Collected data
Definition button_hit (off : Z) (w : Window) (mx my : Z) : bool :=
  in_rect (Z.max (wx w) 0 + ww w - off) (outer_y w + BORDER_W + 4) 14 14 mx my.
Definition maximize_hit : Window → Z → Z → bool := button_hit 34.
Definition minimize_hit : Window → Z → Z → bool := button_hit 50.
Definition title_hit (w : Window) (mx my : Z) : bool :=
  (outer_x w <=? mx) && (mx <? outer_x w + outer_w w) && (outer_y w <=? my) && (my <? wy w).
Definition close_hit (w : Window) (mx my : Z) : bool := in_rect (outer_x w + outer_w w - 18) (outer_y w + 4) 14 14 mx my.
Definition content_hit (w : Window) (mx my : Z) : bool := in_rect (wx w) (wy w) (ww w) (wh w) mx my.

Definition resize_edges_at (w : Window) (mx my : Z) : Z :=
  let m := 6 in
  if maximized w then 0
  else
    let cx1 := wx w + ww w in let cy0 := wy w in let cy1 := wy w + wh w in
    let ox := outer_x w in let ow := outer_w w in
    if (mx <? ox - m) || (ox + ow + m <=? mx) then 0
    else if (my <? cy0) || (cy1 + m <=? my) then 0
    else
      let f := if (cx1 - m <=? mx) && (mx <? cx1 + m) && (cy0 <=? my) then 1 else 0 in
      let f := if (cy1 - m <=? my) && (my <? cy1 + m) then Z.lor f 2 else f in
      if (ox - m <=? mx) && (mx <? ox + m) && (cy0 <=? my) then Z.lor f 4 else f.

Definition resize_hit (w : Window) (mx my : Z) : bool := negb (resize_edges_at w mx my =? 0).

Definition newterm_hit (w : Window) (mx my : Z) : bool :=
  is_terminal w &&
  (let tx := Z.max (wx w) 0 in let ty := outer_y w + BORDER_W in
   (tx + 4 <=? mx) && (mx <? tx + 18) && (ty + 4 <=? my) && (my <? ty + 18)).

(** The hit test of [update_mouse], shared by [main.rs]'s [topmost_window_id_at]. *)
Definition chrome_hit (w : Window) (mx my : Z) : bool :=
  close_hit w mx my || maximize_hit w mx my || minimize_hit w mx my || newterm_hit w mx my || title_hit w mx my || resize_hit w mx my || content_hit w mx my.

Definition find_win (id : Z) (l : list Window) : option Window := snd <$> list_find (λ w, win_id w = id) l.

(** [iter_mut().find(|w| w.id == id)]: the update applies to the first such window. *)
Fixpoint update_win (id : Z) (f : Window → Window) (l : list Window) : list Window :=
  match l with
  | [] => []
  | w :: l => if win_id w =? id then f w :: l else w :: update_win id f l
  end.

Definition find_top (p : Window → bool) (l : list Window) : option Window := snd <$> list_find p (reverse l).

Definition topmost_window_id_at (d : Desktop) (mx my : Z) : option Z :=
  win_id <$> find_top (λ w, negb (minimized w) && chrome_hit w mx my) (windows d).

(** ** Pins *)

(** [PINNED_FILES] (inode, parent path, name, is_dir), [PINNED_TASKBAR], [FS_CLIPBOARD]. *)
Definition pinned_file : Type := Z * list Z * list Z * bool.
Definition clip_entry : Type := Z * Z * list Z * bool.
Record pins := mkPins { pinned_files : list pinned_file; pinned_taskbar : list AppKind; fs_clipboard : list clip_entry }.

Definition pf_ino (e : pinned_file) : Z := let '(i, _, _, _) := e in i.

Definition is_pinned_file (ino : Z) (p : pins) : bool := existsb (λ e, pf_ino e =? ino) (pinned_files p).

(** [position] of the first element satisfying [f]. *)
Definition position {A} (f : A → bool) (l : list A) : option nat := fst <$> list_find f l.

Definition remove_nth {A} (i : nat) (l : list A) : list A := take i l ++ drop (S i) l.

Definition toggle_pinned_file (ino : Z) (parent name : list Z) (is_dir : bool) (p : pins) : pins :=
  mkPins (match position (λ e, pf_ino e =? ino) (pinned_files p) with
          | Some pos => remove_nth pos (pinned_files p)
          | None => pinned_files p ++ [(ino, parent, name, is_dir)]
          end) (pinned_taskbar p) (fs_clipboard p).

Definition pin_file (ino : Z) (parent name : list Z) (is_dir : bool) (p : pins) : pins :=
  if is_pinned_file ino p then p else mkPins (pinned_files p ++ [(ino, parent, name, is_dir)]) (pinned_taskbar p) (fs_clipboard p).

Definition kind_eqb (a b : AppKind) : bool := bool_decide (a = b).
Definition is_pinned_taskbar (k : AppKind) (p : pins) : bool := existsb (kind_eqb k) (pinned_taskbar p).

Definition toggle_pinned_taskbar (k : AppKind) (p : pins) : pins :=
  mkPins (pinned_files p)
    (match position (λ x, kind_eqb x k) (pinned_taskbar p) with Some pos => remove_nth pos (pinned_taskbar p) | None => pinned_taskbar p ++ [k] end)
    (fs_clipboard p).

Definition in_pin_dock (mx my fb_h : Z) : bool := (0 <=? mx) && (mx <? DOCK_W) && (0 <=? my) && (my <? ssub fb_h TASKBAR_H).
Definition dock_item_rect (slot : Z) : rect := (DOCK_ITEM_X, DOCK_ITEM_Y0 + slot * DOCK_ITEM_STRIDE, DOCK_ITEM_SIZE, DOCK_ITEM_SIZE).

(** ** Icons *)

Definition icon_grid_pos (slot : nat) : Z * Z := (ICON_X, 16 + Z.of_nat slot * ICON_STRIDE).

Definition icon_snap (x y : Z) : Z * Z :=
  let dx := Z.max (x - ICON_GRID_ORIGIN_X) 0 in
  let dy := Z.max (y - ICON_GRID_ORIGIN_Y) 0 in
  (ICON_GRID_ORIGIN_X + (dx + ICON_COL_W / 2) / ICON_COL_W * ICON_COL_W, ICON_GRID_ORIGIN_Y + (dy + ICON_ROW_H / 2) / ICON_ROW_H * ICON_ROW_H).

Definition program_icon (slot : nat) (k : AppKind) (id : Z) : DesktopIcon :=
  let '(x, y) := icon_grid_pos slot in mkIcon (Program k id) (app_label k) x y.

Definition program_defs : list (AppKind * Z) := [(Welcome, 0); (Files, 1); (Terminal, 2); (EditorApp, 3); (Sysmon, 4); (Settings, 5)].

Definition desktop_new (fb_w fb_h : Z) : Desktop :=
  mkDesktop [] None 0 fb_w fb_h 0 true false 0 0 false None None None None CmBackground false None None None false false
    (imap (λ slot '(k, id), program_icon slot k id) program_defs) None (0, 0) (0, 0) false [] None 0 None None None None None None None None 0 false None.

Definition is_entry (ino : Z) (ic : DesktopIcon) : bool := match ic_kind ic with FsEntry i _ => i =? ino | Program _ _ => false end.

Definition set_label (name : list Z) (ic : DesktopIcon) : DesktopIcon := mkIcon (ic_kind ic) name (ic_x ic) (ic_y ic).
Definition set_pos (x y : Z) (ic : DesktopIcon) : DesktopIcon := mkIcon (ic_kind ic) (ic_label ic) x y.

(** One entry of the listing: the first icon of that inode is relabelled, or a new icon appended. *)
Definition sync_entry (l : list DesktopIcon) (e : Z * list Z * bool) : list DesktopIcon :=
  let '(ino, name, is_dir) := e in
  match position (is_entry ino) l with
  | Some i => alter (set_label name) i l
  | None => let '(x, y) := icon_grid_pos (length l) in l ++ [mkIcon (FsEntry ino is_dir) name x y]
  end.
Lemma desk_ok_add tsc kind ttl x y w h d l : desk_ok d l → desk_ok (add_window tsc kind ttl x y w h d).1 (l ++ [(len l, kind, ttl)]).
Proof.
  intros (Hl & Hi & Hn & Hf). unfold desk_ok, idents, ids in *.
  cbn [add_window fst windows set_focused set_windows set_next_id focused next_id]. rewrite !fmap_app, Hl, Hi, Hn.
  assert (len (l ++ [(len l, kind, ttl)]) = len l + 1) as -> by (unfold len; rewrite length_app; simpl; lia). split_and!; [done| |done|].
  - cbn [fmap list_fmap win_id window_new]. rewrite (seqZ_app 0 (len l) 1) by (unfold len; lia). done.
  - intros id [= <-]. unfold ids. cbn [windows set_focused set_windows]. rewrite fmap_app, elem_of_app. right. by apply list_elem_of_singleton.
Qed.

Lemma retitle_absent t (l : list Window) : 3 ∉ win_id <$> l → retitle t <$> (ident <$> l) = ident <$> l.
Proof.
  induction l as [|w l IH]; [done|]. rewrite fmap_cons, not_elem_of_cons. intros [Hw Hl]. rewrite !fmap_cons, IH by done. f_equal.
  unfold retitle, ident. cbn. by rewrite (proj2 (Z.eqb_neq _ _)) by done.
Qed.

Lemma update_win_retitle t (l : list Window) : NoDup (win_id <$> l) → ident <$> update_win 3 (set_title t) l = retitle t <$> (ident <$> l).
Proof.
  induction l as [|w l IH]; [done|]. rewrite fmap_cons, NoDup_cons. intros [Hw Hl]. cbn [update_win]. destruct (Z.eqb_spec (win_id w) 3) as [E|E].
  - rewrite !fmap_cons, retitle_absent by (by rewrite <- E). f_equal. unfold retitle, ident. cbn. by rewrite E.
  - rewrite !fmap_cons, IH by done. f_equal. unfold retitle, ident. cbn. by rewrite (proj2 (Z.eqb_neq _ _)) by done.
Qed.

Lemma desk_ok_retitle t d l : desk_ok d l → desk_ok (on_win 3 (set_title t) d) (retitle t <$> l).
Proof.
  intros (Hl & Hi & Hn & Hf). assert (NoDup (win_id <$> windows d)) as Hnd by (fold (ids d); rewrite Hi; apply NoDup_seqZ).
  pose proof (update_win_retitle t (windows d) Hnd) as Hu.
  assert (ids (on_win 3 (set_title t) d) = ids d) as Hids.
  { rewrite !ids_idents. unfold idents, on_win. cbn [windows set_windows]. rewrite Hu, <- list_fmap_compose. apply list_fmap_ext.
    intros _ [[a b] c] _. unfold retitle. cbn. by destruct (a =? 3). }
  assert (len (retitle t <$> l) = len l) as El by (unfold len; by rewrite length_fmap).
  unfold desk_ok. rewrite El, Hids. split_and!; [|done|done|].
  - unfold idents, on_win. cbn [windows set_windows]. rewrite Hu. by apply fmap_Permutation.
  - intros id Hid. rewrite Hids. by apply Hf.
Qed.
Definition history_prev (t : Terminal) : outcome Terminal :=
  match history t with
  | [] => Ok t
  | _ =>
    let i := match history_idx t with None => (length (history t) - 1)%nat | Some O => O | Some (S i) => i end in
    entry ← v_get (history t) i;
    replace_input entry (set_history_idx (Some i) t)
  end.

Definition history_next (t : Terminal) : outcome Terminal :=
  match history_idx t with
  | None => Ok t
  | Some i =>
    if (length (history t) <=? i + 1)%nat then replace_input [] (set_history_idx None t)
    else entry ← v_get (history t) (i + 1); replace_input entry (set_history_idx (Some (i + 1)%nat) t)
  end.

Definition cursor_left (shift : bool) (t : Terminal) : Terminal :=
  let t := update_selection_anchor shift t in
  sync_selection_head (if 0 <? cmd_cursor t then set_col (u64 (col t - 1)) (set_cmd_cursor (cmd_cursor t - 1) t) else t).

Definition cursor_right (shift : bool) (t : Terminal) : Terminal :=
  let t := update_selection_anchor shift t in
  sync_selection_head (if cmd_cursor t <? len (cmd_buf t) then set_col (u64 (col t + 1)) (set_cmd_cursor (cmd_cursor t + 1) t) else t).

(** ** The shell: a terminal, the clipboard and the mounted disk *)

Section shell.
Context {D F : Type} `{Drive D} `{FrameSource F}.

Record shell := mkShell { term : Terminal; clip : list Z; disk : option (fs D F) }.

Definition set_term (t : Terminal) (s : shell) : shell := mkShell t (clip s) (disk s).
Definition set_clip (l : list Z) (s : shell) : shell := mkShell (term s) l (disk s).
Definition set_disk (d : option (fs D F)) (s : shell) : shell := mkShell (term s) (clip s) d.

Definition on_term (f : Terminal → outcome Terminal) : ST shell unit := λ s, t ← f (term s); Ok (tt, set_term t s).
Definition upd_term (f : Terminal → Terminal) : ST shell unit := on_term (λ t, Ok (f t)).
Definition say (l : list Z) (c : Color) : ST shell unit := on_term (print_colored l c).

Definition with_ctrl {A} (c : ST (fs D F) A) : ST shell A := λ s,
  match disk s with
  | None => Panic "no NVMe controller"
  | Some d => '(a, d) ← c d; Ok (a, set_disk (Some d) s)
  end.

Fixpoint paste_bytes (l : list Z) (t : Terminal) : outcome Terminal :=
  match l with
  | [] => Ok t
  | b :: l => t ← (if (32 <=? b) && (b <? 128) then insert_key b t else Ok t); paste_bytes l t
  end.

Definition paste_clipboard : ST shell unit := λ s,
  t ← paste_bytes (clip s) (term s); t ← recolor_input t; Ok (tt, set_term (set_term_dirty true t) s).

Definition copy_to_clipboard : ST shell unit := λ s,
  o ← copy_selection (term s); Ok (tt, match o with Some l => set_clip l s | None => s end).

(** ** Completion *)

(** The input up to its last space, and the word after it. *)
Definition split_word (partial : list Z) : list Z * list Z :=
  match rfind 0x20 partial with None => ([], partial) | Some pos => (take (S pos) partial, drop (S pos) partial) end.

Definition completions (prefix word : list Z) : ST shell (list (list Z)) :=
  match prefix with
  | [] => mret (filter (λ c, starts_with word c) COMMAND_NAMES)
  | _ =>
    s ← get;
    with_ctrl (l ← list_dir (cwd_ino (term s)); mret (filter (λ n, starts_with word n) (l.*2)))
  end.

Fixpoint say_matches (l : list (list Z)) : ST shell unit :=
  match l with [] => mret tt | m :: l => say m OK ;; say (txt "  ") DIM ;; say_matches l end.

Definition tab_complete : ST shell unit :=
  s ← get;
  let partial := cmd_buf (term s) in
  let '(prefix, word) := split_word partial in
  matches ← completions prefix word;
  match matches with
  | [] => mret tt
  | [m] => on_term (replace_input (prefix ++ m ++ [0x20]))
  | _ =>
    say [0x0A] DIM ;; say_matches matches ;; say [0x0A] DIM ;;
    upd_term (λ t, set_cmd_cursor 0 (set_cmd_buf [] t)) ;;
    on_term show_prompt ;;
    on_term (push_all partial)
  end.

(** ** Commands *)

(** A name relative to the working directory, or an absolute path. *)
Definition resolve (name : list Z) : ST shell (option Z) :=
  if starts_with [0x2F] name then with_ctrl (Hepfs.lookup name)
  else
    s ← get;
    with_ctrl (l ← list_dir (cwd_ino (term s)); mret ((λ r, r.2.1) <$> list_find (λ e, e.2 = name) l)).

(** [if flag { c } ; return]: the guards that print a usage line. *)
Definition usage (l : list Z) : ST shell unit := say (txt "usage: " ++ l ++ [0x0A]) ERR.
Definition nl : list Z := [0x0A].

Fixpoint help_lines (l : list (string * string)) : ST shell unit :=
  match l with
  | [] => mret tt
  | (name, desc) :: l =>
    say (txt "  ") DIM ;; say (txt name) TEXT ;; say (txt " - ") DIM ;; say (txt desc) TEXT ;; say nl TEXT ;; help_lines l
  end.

#### [Assignment]
Only exact copies of the lines from the one containing "if starts_with [0x2F]" to the end of the records belong in the answer.

#### [Output of the exercise]
  if starts_with [0x2F] name then with_ctrl (Hepfs.lookup name)
  else
    s ← get;
    with_ctrl (l ← list_dir (cwd_ino (term s)); mret ((λ r, r.2.1) <$> list_find (λ e, e.2 = name) l)).

(** [if flag { c } ; return]: the guards that print a usage line. *)
Definition usage (l : list Z) : ST shell unit := say (txt "usage: " ++ l ++ [0x0A]) ERR.
Definition nl : list Z := [0x0A].

Fixpoint help_lines (l : list (string * string)) : ST shell unit :=
  match l with
  | [] => mret tt
  | (name, desc) :: l =>
    say (txt "  ") DIM ;; say (txt name) TEXT ;; say (txt " - ") DIM ;; say (txt desc) TEXT ;; say nl TEXT ;; help_lines l
  end.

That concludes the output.